++++ DATA SUPPLIED ++++
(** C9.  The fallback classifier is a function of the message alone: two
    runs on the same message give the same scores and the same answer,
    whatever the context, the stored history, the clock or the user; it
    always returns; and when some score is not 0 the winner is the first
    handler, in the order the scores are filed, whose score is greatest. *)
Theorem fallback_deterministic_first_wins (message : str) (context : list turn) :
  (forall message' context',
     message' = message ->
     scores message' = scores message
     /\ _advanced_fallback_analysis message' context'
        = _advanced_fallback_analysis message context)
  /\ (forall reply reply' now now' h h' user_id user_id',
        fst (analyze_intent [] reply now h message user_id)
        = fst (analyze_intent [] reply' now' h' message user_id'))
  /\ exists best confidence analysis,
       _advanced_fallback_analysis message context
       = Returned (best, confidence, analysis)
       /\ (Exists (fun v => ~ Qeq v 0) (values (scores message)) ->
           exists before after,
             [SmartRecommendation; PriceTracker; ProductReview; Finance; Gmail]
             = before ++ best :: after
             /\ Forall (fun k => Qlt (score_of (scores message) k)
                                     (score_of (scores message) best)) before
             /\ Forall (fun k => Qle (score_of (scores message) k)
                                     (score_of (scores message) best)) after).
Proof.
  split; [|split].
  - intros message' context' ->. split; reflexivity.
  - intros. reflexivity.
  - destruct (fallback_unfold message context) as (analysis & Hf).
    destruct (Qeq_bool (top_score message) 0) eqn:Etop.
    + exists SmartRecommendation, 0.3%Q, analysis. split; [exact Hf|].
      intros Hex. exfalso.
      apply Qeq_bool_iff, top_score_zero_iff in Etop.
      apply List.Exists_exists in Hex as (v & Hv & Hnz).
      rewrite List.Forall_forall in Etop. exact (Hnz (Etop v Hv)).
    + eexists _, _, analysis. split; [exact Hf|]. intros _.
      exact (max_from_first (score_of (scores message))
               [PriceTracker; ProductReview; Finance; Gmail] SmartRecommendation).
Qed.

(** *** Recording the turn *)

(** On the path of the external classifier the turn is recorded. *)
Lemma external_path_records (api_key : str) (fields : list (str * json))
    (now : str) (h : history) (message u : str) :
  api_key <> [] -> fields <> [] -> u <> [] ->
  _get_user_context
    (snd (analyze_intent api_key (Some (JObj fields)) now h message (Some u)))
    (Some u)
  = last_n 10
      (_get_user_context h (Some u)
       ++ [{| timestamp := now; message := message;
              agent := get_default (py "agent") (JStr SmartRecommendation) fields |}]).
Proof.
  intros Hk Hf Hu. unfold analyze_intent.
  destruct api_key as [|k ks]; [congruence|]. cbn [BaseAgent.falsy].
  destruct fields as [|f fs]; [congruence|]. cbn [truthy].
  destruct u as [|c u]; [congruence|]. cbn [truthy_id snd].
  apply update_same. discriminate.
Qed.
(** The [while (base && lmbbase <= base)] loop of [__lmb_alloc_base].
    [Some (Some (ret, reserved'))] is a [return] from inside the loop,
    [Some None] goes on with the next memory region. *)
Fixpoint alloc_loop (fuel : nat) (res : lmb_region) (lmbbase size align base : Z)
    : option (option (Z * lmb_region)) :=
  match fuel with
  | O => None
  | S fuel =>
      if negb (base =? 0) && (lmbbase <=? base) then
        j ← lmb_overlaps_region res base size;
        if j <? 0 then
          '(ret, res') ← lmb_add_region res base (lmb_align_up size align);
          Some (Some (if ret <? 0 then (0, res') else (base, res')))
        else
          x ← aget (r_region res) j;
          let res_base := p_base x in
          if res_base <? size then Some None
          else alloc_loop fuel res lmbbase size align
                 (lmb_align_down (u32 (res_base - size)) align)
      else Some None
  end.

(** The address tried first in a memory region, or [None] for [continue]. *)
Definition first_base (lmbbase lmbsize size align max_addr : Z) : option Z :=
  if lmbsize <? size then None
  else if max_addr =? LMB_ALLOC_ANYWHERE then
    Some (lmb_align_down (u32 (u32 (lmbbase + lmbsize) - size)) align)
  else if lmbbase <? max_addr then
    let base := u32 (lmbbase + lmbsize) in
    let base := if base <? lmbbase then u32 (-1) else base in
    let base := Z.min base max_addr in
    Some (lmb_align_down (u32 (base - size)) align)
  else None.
++++
(WORK TO BE COMPLETED)
Output the lines above exactly, but only those between the line holding "destruct api_key as" and the line holding "let res_base := p_base x in", inclusive.

(YOUR RESPONSE)
  destruct api_key as [|k ks]; [congruence|]. cbn [BaseAgent.falsy].
  destruct fields as [|f fs]; [congruence|]. cbn [truthy].
  destruct u as [|c u]; [congruence|]. cbn [truthy_id snd].
  apply update_same. discriminate.
Qed.
(** The [while (base && lmbbase <= base)] loop of [__lmb_alloc_base].
    [Some (Some (ret, reserved'))] is a [return] from inside the loop,
    [Some None] goes on with the next memory region. *)
Fixpoint alloc_loop (fuel : nat) (res : lmb_region) (lmbbase size align base : Z)
    : option (option (Z * lmb_region)) :=
  match fuel with
  | O => None
  | S fuel =>
      if negb (base =? 0) && (lmbbase <=? base) then
        j ← lmb_overlaps_region res base size;
        if j <? 0 then
          '(ret, res') ← lmb_add_region res base (lmb_align_up size align);
          Some (Some (if ret <? 0 then (0, res') else (base, res')))
        else
          x ← aget (r_region res) j;
          let res_base := p_base x in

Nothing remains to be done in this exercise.